━━ Source data

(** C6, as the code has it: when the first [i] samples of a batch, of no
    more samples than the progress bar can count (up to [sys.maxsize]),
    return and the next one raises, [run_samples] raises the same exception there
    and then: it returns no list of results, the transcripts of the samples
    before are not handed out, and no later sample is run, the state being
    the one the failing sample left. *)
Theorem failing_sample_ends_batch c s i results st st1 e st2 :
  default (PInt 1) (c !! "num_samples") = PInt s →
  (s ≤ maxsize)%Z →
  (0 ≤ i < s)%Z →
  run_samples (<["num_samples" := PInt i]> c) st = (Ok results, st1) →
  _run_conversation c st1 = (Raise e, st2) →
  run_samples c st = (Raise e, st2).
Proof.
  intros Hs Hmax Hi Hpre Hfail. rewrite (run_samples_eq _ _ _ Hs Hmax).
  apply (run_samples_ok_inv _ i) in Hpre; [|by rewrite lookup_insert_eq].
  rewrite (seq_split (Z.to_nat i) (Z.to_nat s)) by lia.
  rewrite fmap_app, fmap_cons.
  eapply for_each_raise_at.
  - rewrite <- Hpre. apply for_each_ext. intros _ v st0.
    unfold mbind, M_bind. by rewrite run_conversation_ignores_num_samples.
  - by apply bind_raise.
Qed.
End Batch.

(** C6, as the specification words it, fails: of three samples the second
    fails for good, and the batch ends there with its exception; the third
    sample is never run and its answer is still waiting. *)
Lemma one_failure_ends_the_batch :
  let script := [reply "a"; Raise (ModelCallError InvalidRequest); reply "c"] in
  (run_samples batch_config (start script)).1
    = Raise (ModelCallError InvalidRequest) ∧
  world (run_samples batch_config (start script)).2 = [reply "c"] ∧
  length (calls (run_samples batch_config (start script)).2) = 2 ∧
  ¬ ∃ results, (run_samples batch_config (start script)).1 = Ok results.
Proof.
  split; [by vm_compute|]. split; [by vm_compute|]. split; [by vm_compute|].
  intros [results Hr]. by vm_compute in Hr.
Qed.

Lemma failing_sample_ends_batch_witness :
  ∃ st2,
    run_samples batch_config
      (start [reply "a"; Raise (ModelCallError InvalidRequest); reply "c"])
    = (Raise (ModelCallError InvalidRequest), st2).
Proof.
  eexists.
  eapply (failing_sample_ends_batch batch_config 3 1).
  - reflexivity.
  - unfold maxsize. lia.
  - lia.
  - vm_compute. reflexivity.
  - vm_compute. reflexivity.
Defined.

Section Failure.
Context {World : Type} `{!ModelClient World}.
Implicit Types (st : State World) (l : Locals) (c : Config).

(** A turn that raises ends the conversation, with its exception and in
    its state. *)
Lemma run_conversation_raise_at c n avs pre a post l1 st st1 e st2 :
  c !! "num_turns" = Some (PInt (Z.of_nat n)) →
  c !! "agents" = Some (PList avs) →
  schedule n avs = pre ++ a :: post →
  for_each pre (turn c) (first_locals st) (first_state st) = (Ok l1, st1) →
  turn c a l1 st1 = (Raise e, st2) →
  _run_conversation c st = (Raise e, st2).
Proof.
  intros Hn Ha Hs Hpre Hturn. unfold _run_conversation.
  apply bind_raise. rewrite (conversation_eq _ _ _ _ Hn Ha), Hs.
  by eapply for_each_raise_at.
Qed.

━━━━
━━ Source data

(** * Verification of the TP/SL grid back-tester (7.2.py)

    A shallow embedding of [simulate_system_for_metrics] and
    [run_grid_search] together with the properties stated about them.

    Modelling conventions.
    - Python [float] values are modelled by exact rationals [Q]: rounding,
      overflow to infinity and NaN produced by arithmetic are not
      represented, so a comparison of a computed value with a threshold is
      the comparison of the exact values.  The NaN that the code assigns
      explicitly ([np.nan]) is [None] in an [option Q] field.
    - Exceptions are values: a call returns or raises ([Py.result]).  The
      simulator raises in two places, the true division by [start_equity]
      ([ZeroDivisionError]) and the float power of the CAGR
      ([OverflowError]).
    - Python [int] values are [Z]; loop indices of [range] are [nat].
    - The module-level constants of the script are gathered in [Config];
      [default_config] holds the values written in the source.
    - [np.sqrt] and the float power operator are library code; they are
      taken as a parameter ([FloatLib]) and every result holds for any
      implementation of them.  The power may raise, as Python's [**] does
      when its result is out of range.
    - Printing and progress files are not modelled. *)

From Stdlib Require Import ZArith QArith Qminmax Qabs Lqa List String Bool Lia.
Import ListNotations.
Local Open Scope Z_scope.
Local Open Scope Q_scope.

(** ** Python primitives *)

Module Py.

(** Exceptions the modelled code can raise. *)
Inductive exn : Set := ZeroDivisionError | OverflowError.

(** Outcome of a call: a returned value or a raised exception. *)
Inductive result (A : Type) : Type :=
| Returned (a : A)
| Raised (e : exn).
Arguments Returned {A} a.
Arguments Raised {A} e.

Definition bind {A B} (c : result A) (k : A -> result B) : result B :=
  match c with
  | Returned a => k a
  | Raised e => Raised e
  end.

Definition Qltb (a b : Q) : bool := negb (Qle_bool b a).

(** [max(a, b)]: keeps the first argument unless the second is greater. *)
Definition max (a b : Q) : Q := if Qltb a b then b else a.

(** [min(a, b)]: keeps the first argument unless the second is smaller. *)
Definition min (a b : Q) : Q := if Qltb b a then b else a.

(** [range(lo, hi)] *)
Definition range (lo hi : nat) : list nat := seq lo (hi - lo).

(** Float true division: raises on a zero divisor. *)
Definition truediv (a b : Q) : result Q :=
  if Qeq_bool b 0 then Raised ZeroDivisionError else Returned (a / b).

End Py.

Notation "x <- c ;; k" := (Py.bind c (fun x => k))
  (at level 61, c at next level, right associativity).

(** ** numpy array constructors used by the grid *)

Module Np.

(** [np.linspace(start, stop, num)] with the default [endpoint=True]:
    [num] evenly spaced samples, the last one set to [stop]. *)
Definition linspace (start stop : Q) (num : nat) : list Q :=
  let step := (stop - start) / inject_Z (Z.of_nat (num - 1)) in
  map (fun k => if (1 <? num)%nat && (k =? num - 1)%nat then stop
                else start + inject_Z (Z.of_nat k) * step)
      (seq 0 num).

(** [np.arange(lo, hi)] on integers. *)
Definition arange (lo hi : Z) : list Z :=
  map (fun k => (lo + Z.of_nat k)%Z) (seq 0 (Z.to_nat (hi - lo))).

━━━━
━━ Source data

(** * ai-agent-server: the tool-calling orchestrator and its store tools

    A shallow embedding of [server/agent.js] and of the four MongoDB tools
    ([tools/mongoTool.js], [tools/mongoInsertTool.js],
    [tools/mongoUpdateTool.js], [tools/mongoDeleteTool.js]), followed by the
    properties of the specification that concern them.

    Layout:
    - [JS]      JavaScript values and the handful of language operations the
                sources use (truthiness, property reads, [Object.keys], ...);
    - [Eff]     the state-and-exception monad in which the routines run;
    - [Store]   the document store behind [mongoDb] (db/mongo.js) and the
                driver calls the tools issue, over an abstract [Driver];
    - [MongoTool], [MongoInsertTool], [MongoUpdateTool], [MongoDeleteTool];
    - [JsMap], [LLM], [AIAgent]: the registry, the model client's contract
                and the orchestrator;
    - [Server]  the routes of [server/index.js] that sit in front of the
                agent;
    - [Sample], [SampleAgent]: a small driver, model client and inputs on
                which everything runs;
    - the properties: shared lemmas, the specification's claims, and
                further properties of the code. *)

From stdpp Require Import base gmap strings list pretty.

━━━━

Give the number of lines in the records above that contain the word "them". Reply with that number alone.

3